Task directions: Take the data below and copy exactly the lines starting at the one with "repeat destruct (decide" and finishing at the one with "Definition move (z", both included.

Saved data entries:
(* ===== verification/PosixFile.v ===== *)
(** * Files of the sync probes

    The two diagnostics under docs/evidence/inside-out-integrated-20260918/
    raw-safety-runtime write to files through Python's [os] module.  A file is its
    cached content, the offset of its descriptor, the content at the last sync and the
    bytes written since then; what a write stores when it returns [count] is the first
    [count] bytes.  How many bytes a call takes, whether it fails, and what the clock
    shows, is up to the kernel, which answers every call as a function of all calls
    before. *)

From Stdlib Require Import ZArith Lia.
From S2P Require Import Prelude PyText PyFloat PyValue Json Limits Effect.

(** ** Bytes at offsets *)

Definition zlen (l : list Z) : Z := Z.of_nat (length l).

Definition byte_at (l : list Z) (i : Z) : option Z := if i <? 0 then None else l !! Z.to_nat i.

(** [bs] at [off], over what was there; a gap behind the end is filled with zeros. *)
Definition splice (l : list Z) (off : Z) (bs : list Z) : list Z :=
  match bs with
  | [] => l
  | _ => take (Z.to_nat off) (l ++ replicate (Z.to_nat (off - zlen l)) 0) ++ bs ++ drop (Z.to_nat (off + zlen bs)) l
  end.

Create Rewrite HintDb zlen.

Lemma zlen_app l k : zlen (l ++ k) = zlen l + zlen k.
Proof. unfold zlen. rewrite length_app. lia. Qed.

Lemma zlen_take n l : zlen (take n l) = Z.min (Z.of_nat n) (zlen l).
Proof. unfold zlen. rewrite length_take. lia. Qed.

Lemma zlen_drop n l : zlen (drop n l) = Z.max 0 (zlen l - Z.of_nat n).
Proof. unfold zlen. rewrite length_drop. lia. Qed.

Lemma zlen_replicate n x : zlen (replicate n x) = Z.of_nat n.
Proof. unfold zlen. by rewrite length_replicate. Qed.

Lemma zlen_cons x l : zlen (x :: l) = 1 + zlen l.
Proof. unfold zlen. simpl. lia. Qed.

Lemma zlen_nonneg l : 0 ≤ zlen l.
Proof. unfold zlen. lia. Qed.

#[export] Hint Rewrite zlen_app zlen_take zlen_drop zlen_replicate zlen_cons : zlen.

(** Arithmetic on lengths. *)
Ltac zlen_lia := autorewrite with zlen; repeat match goal with |- context[zlen ?l] => lazymatch goal with _ : 0 ≤ zlen l |- _ => fail | _ => pose proof (zlen_nonneg l) end end; lia.

Lemma byte_at_Some l i x : byte_at l i = Some x → 0 ≤ i < zlen l.
Proof.
  unfold byte_at, zlen. destruct (Z.ltb_spec i 0); [done|]. intros Hi%lookup_lt_Some. lia.
Qed.

Lemma byte_at_lt l i : 0 ≤ i < zlen l → is_Some (byte_at l i).
Proof. unfold byte_at, zlen. intros Hi. rewrite (proj2 (Z.ltb_ge i 0)) by lia. apply lookup_lt_is_Some. lia. Qed.

Lemma byte_at_ge l i : zlen l ≤ i → byte_at l i = None.
Proof. intros Hi. destruct (byte_at l i) eqn:E; [|done]. apply byte_at_Some in E. lia. Qed.

Lemma byte_at_ext l k : (∀ i, 0 ≤ i → byte_at l i = byte_at k i) → l = k.
Proof.
  intros H. apply list_eq. intros i. specialize (H (Z.of_nat i) ltac:(lia)). unfold byte_at in H.
  rewrite (proj2 (Z.ltb_ge (Z.of_nat i) 0)), Nat2Z.id in H by lia. done.
Qed.

Lemma byte_at_app l k i : byte_at (l ++ k) i = if decide (i < zlen l) then byte_at l i else byte_at k (i - zlen l).
Proof.
  unfold byte_at, zlen. destruct (Z.ltb_spec i 0).
  - rewrite decide_True by lia. done.
  - destruct (decide (i < Z.of_nat (length l))).
    + apply lookup_app_l. lia.
    + rewrite (proj2 (Z.ltb_ge _ 0)) by lia. rewrite lookup_app_r by lia. f_equal. lia.
Qed.

Lemma byte_at_take n l i : byte_at (take n l) i = if decide (i < Z.of_nat n) then byte_at l i else None.
Proof.
  unfold byte_at. destruct (Z.ltb_spec i 0); [by destruct (decide _)|]. destruct (decide (i < Z.of_nat n)).
  - apply lookup_take_lt. lia.
  - apply lookup_take_ge. lia.
Qed.

Lemma byte_at_drop n l i : 0 ≤ i → byte_at (drop n l) i = byte_at l (Z.of_nat n + i).
Proof.
  intros. unfold byte_at. rewrite !(proj2 (Z.ltb_ge _ 0)) by lia. rewrite lookup_drop. f_equal. lia.
Qed.

Lemma byte_at_replicate n x i : 0 ≤ i < Z.of_nat n → byte_at (replicate n x) i = Some x.
Proof. intros. unfold byte_at. rewrite (proj2 (Z.ltb_ge _ 0)) by lia. apply lookup_replicate. split; [done|lia]. Qed.

Lemma byte_at_replicate_inv n x i v : byte_at (replicate n x) i = Some v → 0 ≤ i < Z.of_nat n ∧ v = x.
Proof.
  intros Hv. pose proof (byte_at_Some _ _ _ Hv) as Hi. rewrite zlen_replicate in Hi. rewrite byte_at_replicate in Hv by done.
  by injection Hv as <-.
Qed.

(** What a byte is after a write. *)
Lemma byte_at_splice l off bs i : 0 ≤ off → bs ≠ [] → 0 ≤ i →
  byte_at (splice l off bs) i =
  if decide (off ≤ i < off + zlen bs) then byte_at bs (i - off)
  else if decide (i < off) then Some (default 0 (byte_at l i)) else byte_at l i.
Proof.
  intros Hoff Hbs Hi. destruct bs as [|b bs]; [done|]. unfold splice. generalize (b :: bs). clear b bs Hbs. intros bs.
  assert (Hlen : zlen (take (Z.to_nat off) (l ++ replicate (Z.to_nat (off - zlen l)) 0)) = off) by zlen_lia.
  pose proof (zlen_nonneg l). pose proof (zlen_nonneg bs). rewrite !byte_at_app, Hlen.
  destruct (decide (i < off)).
  - rewrite decide_False by lia. rewrite byte_at_take, decide_True, byte_at_app by lia. destruct (decide (i < zlen l)).
    + by destruct (byte_at_lt l i) as [x ->].
    + rewrite (byte_at_ge l i) by lia. apply byte_at_replicate. lia.
  - destruct (decide (off ≤ i < off + zlen bs)).
    + by rewrite decide_True by lia.
    + rewrite decide_False by lia. rewrite byte_at_drop by lia. f_equal. lia.
Qed.

Lemma splice_end l bs : splice l (zlen l) bs = l ++ bs.
Proof.
  destruct bs as [|b bs]; [by rewrite app_nil_r|]. unfold splice. rewrite Z.sub_diag. unfold zlen at 1. rewrite Nat2Z.id. simpl.
  rewrite app_nil_r, firstn_all, drop_ge, app_nil_r; [done|]. pose proof (zlen_nonneg (b :: bs)). unfold zlen in *. lia.
Qed.

(** [l[a:b] = bs] of a bytearray is that write when it replaces as many bytes. *)
Definition slice_set (l : list Z) (a b : Z) (bs : list Z) : list Z := take (Z.to_nat a) l ++ bs ++ drop (Z.to_nat b) l.

Lemma slice_set_splice l a bs : bs ≠ [] → a ≤ zlen l → slice_set l a (a + zlen bs) bs = splice l a bs.
Proof.
  intros Hbs Ha. destruct bs as [|b bs]; [done|]. unfold slice_set, splice. rewrite (Z2Nat.nonpos (a - zlen l)) by lia. simpl. by rewrite app_nil_r.
Qed.

Lemma zlen_splice l off bs : 0 ≤ off → bs ≠ [] → zlen (splice l off bs) = Z.max (zlen l) (off + zlen bs).
Proof. intros Hoff Hbs. destruct bs as [|b bs]; [done|]. unfold splice. zlen_lia. Qed.

(** A write in two pieces. *)
Lemma splice_app l off a b : 0 ≤ off → splice (splice l off a) (off + zlen a) b = splice l off (a ++ b).
Proof.
  intros Hoff. destruct a as [|x a]; [simpl; f_equal; change (zlen []) with 0; lia|]. destruct b as [|y b]; [by rewrite app_nil_r|].
  set (u := x :: a). set (v := y :: b). assert (u ≠ []) by done. assert (v ≠ []) by done. assert (u ++ v ≠ []) by done.
  pose proof (zlen_nonneg u). pose proof (zlen_nonneg v). apply byte_at_ext. intros i Hi. rewrite !byte_at_splice by (done || lia). rewrite byte_at_app, zlen_app.
  repeat destruct (decide _); try lia; try done; try (f_equal; lia).
  all: destruct (byte_at_lt u (i - off) ltac:(lia)) as [z Hz]; rewrite ?Hz; done || lia.
Qed.

(** ** Files *)

Record file := mk_file {
  cached : list Z;
  position : Z;
  durable : list Z;
  pending : list (Z * Z);
}.

Definition new_file : file := mk_file [] 0 [] [].

Fixpoint stores (off : Z) (bs : list Z) : list (Z * Z) :=
  match bs with [] => [] | b :: bs' => (off, b) :: stores (off + 1) bs' end.

Definition write_at (off : Z) (bs : list Z) (f : file) : file :=
  mk_file (splice (cached f) off bs) (position f) (durable f) (pending f ++ stores off bs).

Definition move (z : Z) (f : file) : file := mk_file (cached f) z (durable f) (pending f).

Definition synced (f : file) : file := mk_file (cached f) (position f) (cached f) [].

(** What the file may hold after a crash: nothing that was synced is lost, and every
    byte is either the synced one or one that was written since. *)
Definition crash_image (f : file) (d : list Z) : Prop :=
  zlen (durable f) ≤ zlen d
  ∧ ∀ i v, byte_at d i = Some v → byte_at (durable f) i = Some v ∨ (i, v) ∈ pending f ∨ zlen (durable f) ≤ i ∧ v = 0.

Lemma take_prefix {A} n (l b : list A) : b = take n l → l = b ++ drop (length b) l.
Proof.
  intros ->. rewrite length_take. destruct (decide (n ≤ length l)%nat).
  - rewrite Nat.min_l by done. by rewrite take_drop.
  - rewrite take_ge, drop_ge by lia. by rewrite app_nil_r.
Qed.

Lemma stores_app off a b : stores off (a ++ b) = stores off a ++ stores (off + zlen a) b.
Proof.
  revert off. induction a as [|x a IH]; intros off; simpl; [f_equal; change (zlen []) with 0; lia|].
  rewrite IH, zlen_cons. by replace (off + 1 + zlen a) with (off + (1 + zlen a)) by lia.
Qed.

Lemma elem_of_stores off bs i v : (i, v) ∈ stores off bs → off ≤ i < off + zlen bs ∧ byte_at bs (i - off) = Some v.
Proof.
  revert off. induction bs as [|b bs IH]; intros off H; [by apply elem_of_nil in H|]. rewrite zlen_cons. pose proof (zlen_nonneg bs).
  apply elem_of_cons in H as [[= -> ->]|H].
  - split; [lia|]. by replace (off - off) with 0 by lia.
  - apply IH in H as [Hi Hb]. split; [lia|]. change (b :: bs) with ([b] ++ bs). rewrite byte_at_app. change (zlen [b]) with 1.
    rewrite decide_False by lia. rewrite <- Hb. f_equal. lia.
Qed.

Lemma elem_of_stores_at off bs j v : byte_at bs j = Some v → (off + j, v) ∈ stores off bs.
Proof.
  revert off j. induction bs as [|b bs IH]; intros off j Hj; pose proof (byte_at_Some _ _ _ Hj) as Hr; [unfold zlen in Hr; simpl in Hr; lia|].
  rewrite zlen_cons in Hr. change (b :: bs) with ([b] ++ bs) in Hj. rewrite byte_at_app in Hj. change (zlen [b]) with 1 in Hj.
  destruct (decide (j < 1)).
  - replace j with 0 in * by lia. injection Hj as ->. rewrite Z.add_0_r. left.
  - right. replace (off + j) with (off + 1 + (j - 1)) by lia. auto.
Qed.

Lemma write_at_app off a b f : 0 ≤ off → write_at (off + zlen a) b (write_at off a f) = write_at off (a ++ b) f.
Proof. intros. unfold write_at. simpl. by rewrite splice_app, stores_app, app_assoc by done. Qed.

Lemma write_at_nil off f : write_at off [] f = f.
Proof. unfold write_at. simpl. rewrite app_nil_r. by destruct f. Qed.

(** ** The kernel *)

(** The calls of the probes; a descriptor is the number of its file, in the order in
    which they were created. *)
Inductive call :=
  | Resolve (path : string)
  | IsDir (path : string)
  | Exists (path : string)
  | Device (path : string)
  | BlockSize (path : string)
  | ReadText (path : string)
  | Environ (name : string)
  | Getuid
  | Mkdtemp (prefix dir : string)
  | Rmtree (path : string)
  | Create (path : string)
  | OpenDir (path : string)
  | FsyncDir
  | CloseDir
  | Pwrite (fd : nat) (size offset : Z)
  | Write (fd : nat) (size : Z)
  | Fsync (fd : nat)
  | Fdatasync (fd : nat)
  | Lseek (fd : nat) (offset : Z)
  | Read (fd : nat) (size : Z)
  | Fstat (fd : nat)
  | Close (fd : nat)
  | Clock.

(** What a call returns: for a write the number of bytes taken, for a read the number
    of bytes given. *)
Definition reply (c : call) : Type :=
  match c with
  | Resolve _ | ReadText _ | Mkdtemp _ _ => string
  | IsDir _ | Exists _ => bool
  | Environ _ => option string
  | Device _ | BlockSize _ | Getuid | Pwrite _ _ _ | Write _ _ | Read _ _ | Clock => Z
  | _ => unit
  end.

Record disk := mk_disk { files : list file; calls : list call }.

Definition kernel := list call → ∀ c : call, result (reply c).

Section kernel.
Context (K : kernel).

Definition ask (c : call) : eff disk (reply c) := λ d, (K (calls d) c, mk_disk (files d) (calls d ++ [c])).

Definition on_file (fd : nat) (g : file → file) : eff disk unit := λ d, (Ok tt, mk_disk (alter g fd (files d)) (calls d)).

Definition the_file (fd : nat) : eff disk file := λ d,
  match files d !! fd with Some f => (Ok f, d) | None => (raise "OSError" "[Errno 9] Bad file descriptor", d) end.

Solved problem:
  repeat destruct (decide _); try lia; try done; try (f_equal; lia).
  all: destruct (byte_at_lt u (i - off) ltac:(lia)) as [z Hz]; rewrite ?Hz; done || lia.
Qed.

(** ** Files *)

Record file := mk_file {
  cached : list Z;
  position : Z;
  durable : list Z;
  pending : list (Z * Z);
}.

Definition new_file : file := mk_file [] 0 [] [].

Fixpoint stores (off : Z) (bs : list Z) : list (Z * Z) :=
  match bs with [] => [] | b :: bs' => (off, b) :: stores (off + 1) bs' end.

Definition write_at (off : Z) (bs : list Z) (f : file) : file :=
  mk_file (splice (cached f) off bs) (position f) (durable f) (pending f ++ stores off bs).

Definition move (z : Z) (f : file) : file := mk_file (cached f) z (durable f) (pending f).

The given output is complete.